In this case the encoding might in principle conform with some CSS3 proposal and the following encoding might be valid CSS3 property syntax:

filter: progid:DXImageTransform.Microsoft.DropShadow(color: '#C0C0C0', offX=3, offY=2)

That kind of syntax has not however proposed to any CSS3-proposals. The only proposal, which supports the property filter is SVG (Scalable Vector Graphics). It is a special language and the property filter doesn't belong to common used proposed CSS3-properties. In SVG the proposed syntax is quite different as in MS IE.

W3C: W3C Specification - Scalable Vector Graphics (SVG) 1.0 (Candidate Recommendation 20000802).

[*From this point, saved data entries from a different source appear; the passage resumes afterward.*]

Lemma cond_loop_total p l s :
  (forall c, c ∈ l -> cx_expr_type c = COND_BOOL -> is_Some (bool_state p (cx_bool c))) ->
  s <> [] -> exists r, cond_eval_loop p l s = Some r /\ forall s', r = Some s' -> s' <> [].
Proof.
  revert s. induction l as [|c l IH]; intros s Hl Hs; cbn [cond_eval_loop].
  { eexists. split; [done|]. by intros s' [= <-]. }
  destruct (cond_step_some p c s) as ([s1|] & Hc & Hr); [apply Hl; constructor| |];
    rewrite (bind_step _ _ _ Hc); [|by eexists].
  apply IH; [|by apply Hr]. intros c' Hc'. apply Hl. by constructor.
Qed.

Lemma cond_evaluate_total p l :
  l <> [] -> (forall c, c ∈ l -> cx_expr_type c = COND_BOOL -> is_Some (bool_state p (cx_bool c))) ->
  is_Some (cond_evaluate_expr p l).
Proof.
  intros Hne Hl. destruct l as [|c l]; [done|]. unfold cond_evaluate_expr. cbn [cond_eval_loop].
  destruct (cond_step_some p c []) as ([s1|] & Hc & Hr); [apply Hl; constructor| |];
    rewrite (bind_step _ _ _ Hc); [|by eexists].
  destruct (cond_loop_total p l s1) as ([s2|] & H2 & Hr2); [|by apply Hr| |].
  - intros c' Hc'. apply Hl. by constructor.
  - rewrite (bind_step _ _ _ H2). apply last_is_Some. by apply Hr2.
  - rewrite (bind_step _ _ _ H2). by eexists.
Qed.

(** ** Switching rules *)

Definition rule_enabled (n : avtab_node) : bool := Z.testbit (ak_specified (an_key n)) 15.

(** The node with its [AVTAB_ENABLED] bit set or cleared. *)
Definition set_enabled (on : bool) (n : avtab_node) : avtab_node :=
  mk_avtab_node (an_id n)
    (set_ak_specified (an_key n)
       (u16 (if on then ak_specified (an_key n) .| AVTAB_ENABLED else ak_specified (an_key n) .& not32 AVTAB_ENABLED)))
    (an_datum n).

Definition switch_node (on : bool) (l : list nat) (n : avtab_node) : avtab_node :=
  if decide (an_id n ∈ l) then set_enabled on n else n.

Lemma u16_spec z i : 0 <= i -> Z.testbit (u16 z) i = bool_decide (i < 16) && Z.testbit z i.
Proof.
  intros Hi. unfold u16. case_bool_decide.
  - by rewrite Z.mod_pow2_bits_low by lia.
  - rewrite Z.mod_pow2_bits_high by lia. done.
Qed.

Lemma enabled_bit i : 0 <= i -> Z.testbit AVTAB_ENABLED i = bool_decide (i = 15).
Proof.
  intros Hi. change AVTAB_ENABLED with (2 ^ 15). rewrite Z.pow2_bits_eqb by lia.
  case_bool_decide; destruct (Z.eqb_spec 15 i); lia || done.
Qed.

(** The bits of [specified] after a switch. *)
Lemma set_enabled_bit on n i : 0 <= i < 16 ->
  Z.testbit (ak_specified (an_key (set_enabled on n))) i =
    if decide (i = 15) then on else Z.testbit (ak_specified (an_key n)) i.
Proof.
  intros Hi. cbn [set_enabled an_key set_ak_specified ak_specified]. rewrite u16_spec by lia.
  rewrite bool_decide_true by lia. destruct on.
  - rewrite Z.lor_spec, enabled_bit by lia. destruct (decide (i = 15)) as [E|E];
      [rewrite (bool_decide_true (i = 15)) by done; apply orb_true_r|rewrite (bool_decide_false (i = 15)) by done; apply orb_false_r].
  - rewrite Z.land_spec, not32_spec, enabled_bit by lia. rewrite (bool_decide_true (i < 32)) by lia.
    destruct (decide (i = 15)) as [E|E];
      [rewrite (bool_decide_true (i = 15)) by done; apply andb_false_r|rewrite (bool_decide_false (i = 15)) by done; apply andb_true_r].
Qed.

Lemma set_enabled_twice on on' n : set_enabled on (set_enabled on' n) = set_enabled on n.
Proof.
  unfold set_enabled. cbn. unfold set_ak_specified at 1 3. cbn. do 2 f_equal.
  bitwise i Hi. rewrite !u16_spec by done. case_bool_decide; [|done]. cbn.
  destruct on, on'; rewrite ?Z.lor_spec, ?Z.land_spec, ?u16_spec, ?Z.lor_spec, ?Z.land_spec, ?not32_spec, !enabled_bit by lia;
    rewrite bool_decide_true by lia; try rewrite (bool_decide_true (i < 32)) by lia;
    destruct (Z.testbit _ i); case_bool_decide; done.
Qed.

Lemma specify_switch (on : bool) id n :
  node_specify id (fun s => if on then s .| AVTAB_ENABLED else s .& not32 AVTAB_ENABLED) n = switch_node on [id] n.
Proof.
  unfold node_specify, switch_node, set_enabled. case_decide; case_decide as Hin; try done.
  - by subst.
  - exfalso. apply Hin. subst. constructor.
  - apply list_elem_of_singleton in Hin. done.
Qed.

Lemma switch_node_cons on id l n : switch_node on l (switch_node on [id] n) = switch_node on (id :: l) n.
Proof.
  unfold switch_node. destruct (decide (an_id n ∈ [id])) as [H1|H1]; cbn [set_enabled an_id].
  - apply list_elem_of_singleton in H1. rewrite (decide_True (P := an_id n ∈ id :: l)) by (subst; constructor).
    case_decide; [apply set_enabled_twice|done].
  - rewrite list_elem_of_singleton in H1. case_decide as H2; case_decide as H3; try done.
    + exfalso. apply H3. by constructor.
    + apply elem_of_cons in H3 as [H3|H3]; done.
Qed.

Lemma switch_nodes on l h : avtab_nodes (switch_rules on l h) = switch_node on l <$> avtab_nodes h.
Proof.
  revert h. induction l as [|id l IH]; intros h; cbn [switch_rules].
  { symmetry. rewrite <- (list_fmap_id (avtab_nodes h)) at 2. apply list_fmap_ext. intros i n _.
    unfold switch_node. by rewrite decide_False by apply not_elem_of_nil. }
  rewrite IH, specify_nodes, <- list_fmap_compose. apply list_fmap_ext. intros i n _. cbn [compose].
  by rewrite specify_switch, switch_node_cons.
Qed.

Lemma switch_wf on l h : avtab_wf h -> avtab_wf (switch_rules on l h).
Proof. revert h. induction l as [|id l IH]; intros h Hh; cbn [switch_rules]; [done|]. apply IH. by apply specify_wf. Qed.

(** The switch of a conditional whose expression has the value [v]: true rules
    are enabled for a positive value, false rules for 0, none for -1. *)
Definition cond_switch (v : Z) (node : cond_node) (n : avtab_node) : avtab_node :=
  switch_node (v =? 0) (cd_false_list node) (switch_node (0 <? v) (cd_true_list node) n).

Lemma switch_node_id on l n : an_id (switch_node on l n) = an_id n.
Proof. unfold switch_node. by case_decide. Qed.

Lemma switch_enabled on l n : rule_enabled (switch_node on l n) = if decide (an_id n ∈ l) then on else rule_enabled n.
Proof.
  unfold switch_node. case_decide; [|done]. unfold rule_enabled. rewrite set_enabled_bit by lia. done.
Qed.

(** ** Conditionals and the state of their rules *)

Definition cond_ids (node : cond_node) : list nat := cd_true_list node ++ cd_false_list node.

(** The rules of the conditional are enabled as its [cur_state] says. *)
Record cond_ok (h : avtab) (node : cond_node) : Prop := mk_cond_ok {
  co_true : forall n, n ∈ avtab_nodes h -> an_id n ∈ cd_true_list node -> rule_enabled n = (0 <? cd_cur_state node);
  co_false : forall n, n ∈ avtab_nodes h -> an_id n ∈ cd_false_list node -> rule_enabled n = (cd_cur_state node =? 0)
}.

Definition set_cur_state (node : cond_node) (v : Z) : cond_node :=
  mk_cond_node v (cd_expr node) (cd_true_list node) (cd_false_list node).

(** [h'] is [h] with changes to nodes of [ids] only. *)
Definition touches (ids : list nat) (h h' : avtab) : Prop :=
  exists f, avtab_nodes h' = f <$> avtab_nodes h /\
    (forall n, an_id (f n) = an_id n /\ an_datum (f n) = an_datum n /\ same_triple (an_key (f n)) (an_key n)) /\
    (forall n, an_id n ∉ ids -> f n = n).

Lemma touches_refl ids h : touches ids h h.
Proof.
  exists id. split; [by rewrite list_fmap_id|]. split; [|done]. intros n. split; [done|]. by split.
Qed.

Lemma touches_trans ids1 ids2 h1 h2 h3 : touches ids1 h1 h2 -> touches ids2 h2 h3 -> touches (ids1 ++ ids2) h1 h3.
Proof.
  intros (f & Hf & Hid & Hfr) (g & Hg & Hid' & Hfr'). exists (g ∘ f).
  split; [by rewrite Hg, Hf, list_fmap_compose|]. split.
  - intros n. cbn. destruct (Hid n) as (H1 & H2 & (H3 & H4 & H5)), (Hid' (f n)) as (K1 & K2 & (K3 & K4 & K5)).
    rewrite K1, K2. unfold same_triple. by rewrite K3, K4, K5.
  - intros n Hn. cbn. rewrite not_elem_of_app in Hn. destruct Hn. rewrite Hfr by done. by apply Hfr'.
Qed.

Lemma cond_ok_frame ids h h' node :
  touches ids h h' -> (forall i, i ∈ cond_ids node -> i ∉ ids) -> cond_ok h node -> cond_ok h' node.
Proof.
  intros (f & Hf & Hid & Hfr) Hdis [H1 H2]. split; rewrite Hf; intros n Hn Hl;
    apply list_elem_of_fmap in Hn as (n0 & -> & Hn0); rewrite (proj1 (Hid n0)) in Hl;
    (rewrite Hfr; [|apply Hdis; unfold cond_ids; rewrite elem_of_app; auto]); [by apply H1|by apply H2].
Qed.

Lemma bool_state_frame p h b : bool_state (set_te_cond_avtab p h) b = bool_state p b.
Proof. by destruct p. Qed.

(** The value of an expression depends on the booleans only. *)
Lemma cond_evaluate_frame p h l : cond_evaluate_expr (set_te_cond_avtab p h) l = cond_evaluate_expr p l.
Proof.
  unfold cond_evaluate_expr.
  assert (forall s, cond_eval_loop (set_te_cond_avtab p h) l s = cond_eval_loop p l s) as ->; [|done].
  induction l as [|c l IH]; intros s; cbn [cond_eval_loop]; [done|].
  assert (cond_step (set_te_cond_avtab p h) c s = cond_step p c s) as ->.
  { unfold cond_step. by rewrite bool_state_frame. }
  destruct (cond_step p c s) as [[s'|]|]; cbn; [apply IH|done|done].
Qed.

Lemma set_te_cond_avtab_id p : set_te_cond_avtab p (te_cond_avtab p) = p.
Proof. by destruct p. Qed.

Lemma set_te_cond_avtab_twice p h h' : set_te_cond_avtab (set_te_cond_avtab p h) h' = set_te_cond_avtab p h'.
Proof. by destruct p. Qed.

Lemma te_cond_avtab_set p h : te_cond_avtab (set_te_cond_avtab p h) = h.
Proof. by destruct p. Qed.

Lemma cond_switch_touches v node h h' :
  avtab_nodes h' = cond_switch v node <$> avtab_nodes h -> touches (cond_ids node) h h'.
Proof.
  intros Hn. exists (cond_switch v node). split; [done|]. split.
  - intros n. unfold cond_switch, switch_node. by repeat case_decide.
  - intros n Hi. unfold cond_ids in Hi. rewrite not_elem_of_app in Hi. destruct Hi.
    unfold cond_switch, switch_node. by rewrite !decide_False by (repeat case_decide; done).
Qed.

(** [evaluate_cond_node]: the rules of the node follow the new value. *)
Lemma evaluate_cond_node_spec p node v :
  avtab_wf (te_cond_avtab p) -> NoDup (cond_ids node) -> cond_ok (te_cond_avtab p) node ->
  cond_evaluate_expr p (cd_expr node) = Some v ->
  exists h', evaluate_cond_node p node = Some (set_te_cond_avtab p h', set_cur_state node v) /\
    avtab_wf h' /\ cond_ok h' (set_cur_state node v) /\ touches (cond_ids node) (te_cond_avtab p) h'.
Proof.
  intros Hwf Hnd Hok Hv. unfold evaluate_cond_node. rewrite (bind_step _ _ _ Hv).
  destruct (Z.eqb_spec v (cd_cur_state node)) as [->|Hne]; cbn [negb].
  { exists (te_cond_avtab p). rewrite set_te_cond_avtab_id. unfold set_cur_state.
    destruct node; cbn in *. split; [done|]. split; [done|]. split; [done|]. apply touches_refl. }
  set (h' := switch_rules (v =? 0) (cd_false_list node) (switch_rules (0 <? v) (cd_true_list node) (te_cond_avtab p))).
  assert (avtab_nodes h' = cond_switch v node <$> avtab_nodes (te_cond_avtab p)) as Hn.
  { unfold h', cond_switch. rewrite !switch_nodes, <- list_fmap_compose. done. }
  exists h'. split; [done|]. split; [by do 2 apply switch_wf|]. split; [|by eapply cond_switch_touches].
  unfold cond_ids in Hnd. apply NoDup_app in Hnd as (_ & Hdis & _).
  split; cbn [set_cur_state cd_true_list cd_false_list cd_cur_state]; rewrite Hn; intros n Hin Hl;
    apply list_elem_of_fmap in Hin as (n0 & -> & _); unfold cond_switch in Hl |- *;
    rewrite !switch_node_id in Hl; rewrite !switch_enabled, switch_node_id.
  - rewrite decide_False by (by apply Hdis). by rewrite decide_True.
  - by rewrite decide_True.
Qed.

(** All conditionals of a policy: no rule belongs to two of them. *)
Record conds_ok (p : policydb) (l : list cond_node) : Prop := mk_conds_ok {
  cs_wf : avtab_wf (te_cond_avtab p);
  cs_ids : NoDup (concat (cond_ids <$> l));
  cs_ok : Forall (cond_ok (te_cond_avtab p)) l
}.

(** The node with its state brought up to date. *)
Definition evaluated (p : policydb) (node node' : cond_node) : Prop :=
  exists v, cond_evaluate_expr p (cd_expr node) = Some v /\ node' = set_cur_state node v.

Lemma evaluated_ids p l l' : Forall2 (evaluated p) l l' -> concat (cond_ids <$> l') = concat (cond_ids <$> l).
Proof. induction 1 as [|node node' l l' (v & _ & ->) _ IH]; cbn; [done|]. by rewrite IH. Qed.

In fact the property filter is a proprietary property even if Microsoft gives in its WWW-sites incorrect impression, that MS IE uses the property filter according to a CSS3 proposal. Microsoft explains the usage of the property filterat the following way (I added to the text some emphasizing):

Filters often create effects that can be generated with script. This raises the question, "Why use filters if script can do the job?" There are several reasons for using filters. The most important is because they don't require script. For better or worse, many HTML authors do not use scripting. Filters are a convenient package for the same functionality that scripting provides. Another benefit of filters is that they are easier to author and can be applied to entire classes of elements, because they use the declarative and inherited syntax of CSS.

Filters and transitions display properly only on systems that have the color palette set to display 256 colors or more.

Almost any object can have filters applied to it. However, the object that the filter is applied to must have layout before the filter effect will display. Put simply having layout means that an object has a defined height and width. Some objects, like form controls, have layout by default. All other filterable objects gain layout by setting the height or width property, setting the position property to absolute, or setting the contentEditable property to true.

MS IE supports however really such properties, which are proposed for CSS3. As such it is good to have experimental level implementations - but common Web-sites are wrong places to test them! Because Microsoft recommends to use half-made specifications in the Internet, it breaks recommendations of W3C, where to use working draft -level specifications.

In general encodings, which might be harmful for other browsers are misuse of dominant position in the software markets. Everybody knows, that the purpose of Microsoft is to create total monopoly state in browser markets. Some means are supporting of proprietary and half-made specifications. By using them MS use "browser dominance terrorism"! If using of half made specification cause clear problems to other browsers, they should not be used in the Internet. At this point of view using of harmful encoding in the Internet used documents is supporting of the browser dominance terrorism of MS! I hope that all readers of this page could read "moral principles", which I have done.